沈慕隐约也知道段扬和他未婚妻的事,只能说豪门里的人从小过着极度优渥的生活,无论想要什么都唾手可得,所以逐渐越玩越大,就很难有什么真心了。
不过他穿书这么久了,却极少听说傅沉有什么纸醉金迷的事迹,准确来说,是根本没有。
傅沉清心寡欲得简直和这个圈子里的人格格不入,让人都忍不住怀疑他是不是有极其严重的洁癖了。
不过很快沈慕又反应了过来,也对哦,差点忘了,人家傅沉心里有白月光,自然要为了白月光洁身自好。
也不知道那位白月光什么时候才回来?
恐怕等白月光一回来,傅沉也会为了爱情而不顾一切吧?
沈慕陷入了自己的沉思。
傅沉转头看着他。
一直到沈慕从自己的思绪中回过神来,才猛然意识到傅沉一直盯着自己看。
他刚刚还在思考傅沉和白月光的事呢,现在突然被当事人给盯着,差点结巴了:“怎、怎么了?”
傅沉问他:“想什么想得这么认真?”
沈慕在心里悄悄想,当然是想你和你的白月光的事了。
不过面上却是说道:“没想什么啊,就东想西想,胡思乱想。”
傅沉被沈慕这个说法逗得微微扬了一下嘴角,随即转身往宅院里走去。
沈慕逃过一劫,跟了上去。
与此同时,宅院外面的一处咖啡厅里。
一个男子冷哼一声,“嘭”的一声把咖啡杯放在了桌子上,杯子里的咖啡都溅了一些出来。
旁边的一个跟班连忙抽出几张纸擦干净了桌上的咖啡,还顺便安抚道:“柄哥,你何必这么生气?傅家早晚是你的囊中之物,只需要暂时忍气吞声一下而已。”

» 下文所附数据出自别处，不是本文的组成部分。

(** * StrKeyDict0: a dict whose lookups fall back to the key's text form

    Shallow embedding of [code/ch03/StrKeyDict0-test.py].  The class
    extends the built-in [dict] with three methods: the [__missing__]
    hook, [get] and [__contains__].  Everything else ([__init__],
    [__getitem__], [keys]) is inherited from [dict] and is modelled here
    as the primitives the three methods are written with. *)

From Stdlib Require Import ZArith List String Lia DecimalString.
Import ListNotations.
Local Open Scope string_scope.
Local Open Scope list_scope.

(** ** Keys and values *)

(** The hashable scalars used as keys: [str], [int], [bool], [None],
    and instances of a subclass of [str] that overrides [__str__] (a
    member of a [(str, Enum)] class, say).  Such an instance compares
    and hashes as the string [s] it holds, while [str()] of it returns
    [text]. *)
Inductive key : Type :=
| KStr (s : string)
| KStrSub (s : string) (text : string)
| KInt (z : Z)
| KBool (b : bool)
| KNone.

(** Stored values; [VNone] is what [get] falls back to when no default
    is passed. *)
Inductive value : Type :=
| VStr (s : string)
| VInt (z : Z)
| VNone.

(** [isinstance(key, str)]: true of a [str] and of an instance of any
    subclass of [str]. *)
Definition isinstance_str (k : key) : bool :=
  match k with
  | KStr _ | KStrSub _ _ => true
  | _ => false
  end.

(** The string a text-typed key compares as. *)
Definition as_str (k : key) : option string :=
  match k with
  | KStr s | KStrSub s _ => Some s
  | _ => None
  end.

(** The integer a numeric key compares as ([bool] is a subclass of
    [int]: [True == 1] and [False == 0], with equal hashes). *)
Definition as_int (k : key) : option Z :=
  match k with
  | KInt z => Some z
  | KBool true => Some 1%Z
  | KBool false => Some 0%Z
  | _ => None
  end.

(** Key comparison as the dict performs it: [==] on keys. *)
Definition py_eq (a b : key) : bool :=
  match as_str a, as_str b with
  | Some s, Some t => String.eqb s t
  | Some _, None | None, Some _ => false
  | None, None =>
      match a, b with
      | KNone, KNone => true
      | KNone, _ | _, KNone => false
      | _, _ =>
          match as_int a, as_int b with
          | Some x, Some y => Z.eqb x y
          | _, _ => false
          end
      end
  end.
(** X9. For a selection lying in a viewport at least 408 wide and 200 high,
    the result panel (400 by 200) is placed entirely inside the viewport.
    Unless it is pinned to the bottom edge ([top = screenH - 200]), it
    starts at least 10 below the selection, and clear of the tool panel:
    58 or more below the top of a tool panel that is below the selection,
    while a tool panel that is not below ends at least 10 above the
    selection. *)
Theorem X9_result_panel_inside_viewport :
  forall (screenW screenH : Z) (sel : Selection.t),
    OcrLayout.selectionInside screenW screenH sel ->
    408 <= screenW -> 200 <= screenH ->
    let pos := OcrLayout.ocrPosition screenW screenH sel in
    let t := OcrLayout.ocrTop screenW screenH sel in
    let toolbarTop := Layout.toolbarTop screenH sel in
    exists l,
      Layout.top pos = Layout.px t /\
      OcrLayout.leftEdge screenW OcrLayout.OCR_WIDTH pos = Some l /\
      0 <= t /\ t + OcrLayout.OCR_HEIGHT <= screenH /\
      0 <= l /\ l + OcrLayout.OCR_WIDTH <= screenW /\
      (t = screenH - OcrLayout.OCR_HEIGHT \/
       (Selection.y sel + Selection.height sel + 10 <= t /\
        (toolbarTop + Layout.TOOLBAR_HEIGHT + 10 <= t \/
         toolbarTop + Layout.TOOLBAR_HEIGHT + 10 <= Selection.y sel))).
Proof.
  intros screenW screenH sel (Hx & Hy & Hw & Hh & Hxw & Hyh) HW HH pos t toolbarTop.
  pose proof (toolbarTop_cases screenH sel) as Hcases. cbv zeta in Hcases.
  fold toolbarTop in Hcases.
  assert (Ht : (t = screenH - 200 \/
                (t = toolbarTop + 58 /\ Selection.y sel < toolbarTop) \/
                (t = Selection.y sel + Selection.height sel + 10 /\
                 toolbarTop <= Selection.y sel)) /\
               0 <= t /\ t + 200 <= screenH).
  { unfold t, OcrLayout.ocrTop. rewrite toolbarPosition_top.
    cbn [OcrLayout.parseFloat OcrLayout.isToolbarBelow]. fold toolbarTop.
    unfold OcrLayout.OCR_HEIGHT, OcrLayout.OCR_GAP, Layout.TOOLBAR_HEIGHT,
      Layout.TOOLBAR_GAP.
    destruct (Z.ltb_spec (Selection.y sel) toolbarTop) as [Hb | Hb];
      match goal with
      | |- context [?a <? ?b] => destruct (Z.ltb_spec a b)
      end; lia. }
  destruct Ht as (Ht & Ht0 & Ht1).
  unfold pos, OcrLayout.ocrPosition, OcrLayout.leftEdge, OcrLayout.OCR_WIDTH,
    OcrLayout.OCR_HEIGHT, Layout.TOOLBAR_HEIGHT in *.
  fold t.
  destruct (Z.ltb_spec (screenW - Selection.x sel) (400 + 8)) as [Hr | Hl];
    cbn [Layout.left Layout.right Layout.top].
  - eexists. split; [reflexivity |]. split; [reflexivity |]. lia.
  - destruct (Z.ltb_spec (Selection.x sel) 8);
      (eexists; split; [reflexivity |]; split; [reflexivity |]; lia).
Qed.

(** X9 for the selection {40,30,80,50} in a 1280 by 720 viewport: the tool
    panel is at 90, the result panel at 148. *)
Lemma X9_result_panel_inside_viewport_witness :
  OcrLayout.selectionInside 1280 720 (Selection.mk 40 30 80 50) /\
  408 <= 1280 /\ 200 <= 720 /\
  OcrLayout.ocrPosition 1280 720 (Selection.mk 40 30 80 50)
  = {| Layout.left := Layout.px 40; Layout.right := Layout.auto;
       Layout.top := Layout.px 148 |} /\
  exists l,
    OcrLayout.leftEdge 1280 OcrLayout.OCR_WIDTH
      (OcrLayout.ocrPosition 1280 720 (Selection.mk 40 30 80 50)) = Some l /\
    0 <= l /\ l + OcrLayout.OCR_WIDTH <= 1280.
Proof.
  assert (Hsel : OcrLayout.selectionInside 1280 720 (Selection.mk 40 30 80 50))
    by (unfold OcrLayout.selectionInside; cbn; lia).
  assert (HW : 408 <= 1280) by lia. assert (HH : 200 <= 720) by lia.
  split; [exact Hsel |]. split; [exact HW |]. split; [exact HH |].
  split; [reflexivity |].
  destruct (X9_result_panel_inside_viewport 1280 720 (Selection.mk 40 30 80 50)
              Hsel HW HH) as (l & _ & H2 & _ & _ & H5 & H6 & _).
  exists l. repeat split; assumption.
Defined.

(** ** Mosaic: blocks, draws and pixels *)

Section MosaicFacts.

Lemma forStep_forEach (body : Z -> Paint unit) (bound step : Z) (fuel : nat) :
  forall (i : Z) (rnd : nat -> Q) (k : nat),
    forStep fuel i bound step body rnd k
    = forEach (steps fuel i bound step) body rnd k.
Proof.
  induction fuel as [| fuel IH]; intros i rnd k; cbn [forStep steps]; [reflexivity |].
  destruct (i <? bound); [| reflexivity].
  cbn [forEach]. unfold bind. destruct (body i rnd k) as [[[u out] k1] |]; [| reflexivity].
  now rewrite IH.
Qed.

(** The loop variable takes the multiples of the step below the bound. *)
Lemma steps_In (bound step : Z) (fuel : nat) :
  0 < step ->
  forall i z,
    (Z.to_nat (bound - i) <= fuel)%nat ->
    (In z (steps fuel i bound step) <->
     i <= z < bound /\ (z - i) mod step = 0).
Proof.
  intros Hstep. induction fuel as [| fuel IH]; intros i z Hfuel; cbn [steps].
  - split; [intros [] | intros [H _]; lia].
  - destruct (Z.ltb_spec i bound) as [Hlt | Hge]; [| split; [intros [] | intros [H _]; lia]].
    cbn [In]. rewrite IH by lia. split.
    + intros [<- | [Hr Hm]].
      * split; [lia |]. now rewrite Z.sub_diag.
      * split; [lia |].
        replace (z - i) with (z - (i + step) + 1 * step) by lia.
        now rewrite Z.mod_add by lia.
    + intros [Hr Hm].
      destruct (Z.eq_dec i z) as [E | Hne]; [now left | right].
      assert (Hq : z - i = step * ((z - i) / step)).
      { pose proof (Z.div_mod (z - i) step ltac:(lia)). lia. }
      assert (Hpos : 0 < (z - i) / step).
      { apply Z.div_str_pos. split; [lia |].
        destruct (Z.le_gt_cases step (z - i)) as [H | H]; [exact H |].
        rewrite Z.mod_small in Hm by lia. lia. }
      split; [nia |].
      replace (z - (i + step)) with (z - i + (-1) * step) by lia.
      now rewrite Z.mod_add by lia.
Qed.
(** * FileTypeAnalyzer: a shallow embedding of the analysis engine

    The development follows the browser script (the [DynamicTaskQueue]
    scheduler, [calculateEntropy], [getEntropyLevel], [analyzeFile], the
    name pre-calculation of [organizeFiles]) and the web worker
    ([bytesToHex], [detectType], [MAGIC_SIGNATURES]).

    Conventions.
    - A [Uint8Array] is a [list byte].
    - A JavaScript string that can hold arbitrary text (file names,
      extensions, folder names) is a list of UTF-16 code units,
      [jsstring]; string constants of the tables (hex patterns, type
      names) are ASCII and kept as [string].
    - JavaScript numbers holding counters are [Z] or [nat]; the entropy
      value is a real number ([R]): the IEEE double arithmetic of the
      source is idealised as exact real arithmetic. Time stamps of
      [performance.now()] are rationals ([Q]).
    - [String.prototype.toLowerCase] is a parameter of the definitions
      that use it; [asciiLowerCase] is its restriction to ASCII, used to
      run the definitions on concrete inputs. *)

From Stdlib Require Import ZArith NArith QArith List Bool Lia String Ascii Reals Lra.
From Stdlib.Strings Require Import Byte.
From Stdlib Require Import DecimalString DecimalN DecimalPos.
From stdpp Require Import gmap.
Import ListNotations.

#[local] Open Scope string_scope.
#[local] Open Scope nat_scope.

(* ================================================================== *)
(** * Strings                                                          *)
(* ================================================================== *)

(** A JavaScript string as its sequence of UTF-16 code units. *)
Abbreviation jsstring := (list N).

(** An ASCII literal as a JavaScript string. *)
Definition str (s : string) : jsstring :=
  map N_of_ascii (list_ascii_of_string s).

(** [s.lastIndexOf(c)]: the index of the last occurrence, or -1. *)
Fixpoint lastIndexOf_from (c : N) (s : jsstring) (i acc : Z) : Z :=
  match s with
  | [] => acc
  | x :: rest => lastIndexOf_from c rest (i + 1) (if N.eqb x c then i else acc)
  end.

Definition lastIndexOf (c : N) (s : jsstring) : Z :=
  lastIndexOf_from c s 0 (-1).
Definition is_hex_digit (c : ascii) : bool :=
  existsb (Ascii.eqb c) (list_ascii_of_string "0123456789abcdef").

Fixpoint all_chars (p : ascii -> bool) (s : string) : bool :=
  match s with
  | EmptyString => true
  | String c rest => p c && all_chars p rest
  end.

(** Two dump entries that differ at most in [timestamp] and [nonce]. *)
Definition same_content (d d' : BlockData) : Prop :=
  d_index d = d_index d' /\ d_transactions d = d_transactions d'
  /\ d_previous_hash d = d_previous_hash d' /\ d_hash d = d_hash d'.

(** Calls of [add_new_transaction], one per element, in order. *)
Fixpoint add_new_transactions (txs : list Transaction) : M World unit :=
  match txs with
  | [] => ret tt
  | t :: rest => add_new_transaction t ;;; add_new_transactions rest
  end.




(** A chain of two mined blocks: a genesis block and a block on top of it,
    each with its digest as stored hash, each digest with two leading
    zeros. *)
Definition ex_mined_genesis_hash : string :=
  "004ea1dfd5ba368474709e88b9064df508768b85f0515ae243e66fd503cabef0".
Definition ex_mined_genesis : Block :=
  mkBlock 0 "2024-01-01 00:00:00.000109" [] "0" 0 (Some ex_mined_genesis_hash).
Definition ex_mined_block_hash : string :=
  "00840b7798d86e088a0c113bde28f39a0979d99dca6286d28bfa166ccf7ed22c".
Definition ex_mined_block : Block :=
  mkBlock 1 "2024-01-01 00:00:01.000050" [ex_tx] ex_mined_genesis_hash 0
    (Some ex_mined_block_hash).

(** * Properties *)

Example sha256_empty :
  SHA256.hexdigest EmptyString = "e3b0c44298fc1c149afbf4c8996fb92427ae41e4649b934ca495991b7852b855".
Proof. vm_compute. reflexivity. Qed.

Example sha256_abc :
  SHA256.hexdigest "abc" = "ba7816bf8f01cfea414140de5dae2223b00361a396177a9cb410ff61f20015ad".
Proof. vm_compute. reflexivity. Qed.

Example sha256_two_blocks :
  SHA256.hexdigest "aaaaaaaaaaaaaaaaaaaaaaaaaaaaaaaaaaaaaaaaaaaaaaaaaaaaaaaaaaaaaaaaaaaaaa"
  = "6bd5e5034855a11241f0dee8fc72850ffd9955b28347a86428b5fa19119f6ad0".
Proof. vm_compute. reflexivity. Qed.

Example ex_genesis_digest : compute_hash ex_genesis = ex_genesis_hash.
Proof. vm_compute. reflexivity. Qed.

男子是一个积极自负的人,最喜欢听到被人赞美他,眼下被赞美了一通之后,总算是气顺了一些。
这个男子就是傅父的其中一个私生子,名叫傅柄。
傅柄长得五大三粗的,神情也特别蛮横,平时性格更是暴躁易怒,动不动就对着身边人拳打脚踢。
他本就长得不好惹,脸上还有一道疤痕,这道疤痕从他的左太阳穴一直到他的左嘴角,几乎横贯了他半张脸,这显得他更加像是从地狱里爬出来的厉鬼。
眼下,傅柄用手抚摸着自己脸上的那一条疤,眼神凶狠地说道:“这条伤疤都是拜傅沉所赐,老子一定要让他血债血偿。”
一个跟班问道;“柄哥,那你打算怎么做?”
傅柄冷笑道:“第一步,当然是先夺回傅家。”
他不懂,自己同样是傅父的儿子,为什么就要落得一个私生子的名头?
就算傅沉的妈是傅父的大老婆,那他的妈也是傅父的二老婆,他怎么就私生子了?
偏偏这些年来,傅沉对他赶尽杀绝,一点都不留情,害得他如今像个丧家之犬一样地待在这,脸上还留下了一条伤疤,甚至其中一条腿也瘸了,平时走起路来一瘸一拐的。
这口恶气让他怎么忍得下?
傅柄的眼神像是饿急了的财狼虎豹一样嗜血,半晌后,拿过手机,给傅父打了一个电话,语气张狂道:“喂,爸!是我,傅柄,我回到京市了!你老人家也该接待一下我吧?”
……
沈慕跟着傅沉一起走进了段家宅院里。
这里面同外面一样,也是各处种满了花草,特别清幽。
傅沉无论走到哪,都是众星拱月的存在,而且谈的都是一些商场上的事。
沈慕自觉听不懂,于是独自走到了一旁。
中途,他从顾雪面前路过,但他就像是根本没看见顾雪这个人一样,径直就走过去了,连表情都没有变一下。
顾雪一下子来气了。
沈慕这是在装什么呢?故意装作没看见自己?
顾雪踩着高跟鞋就要上前,这时,段扬却一把拉住了她:“哎哎,去哪?”
顾雪板着脸回头,正要发大小姐脾气,看见是段扬后,又收起了脾气,只是嗔怪地跺了一下脚:“段扬哥,你拦着我做什么?”
段扬提醒道:“防止你做傻事啊。”
事实上,段扬也不想管这个大小姐的事,但是今天毕竟是他老爷子的寿宴,他不想现场闹出什么事故来,于是才来拦住了顾雪。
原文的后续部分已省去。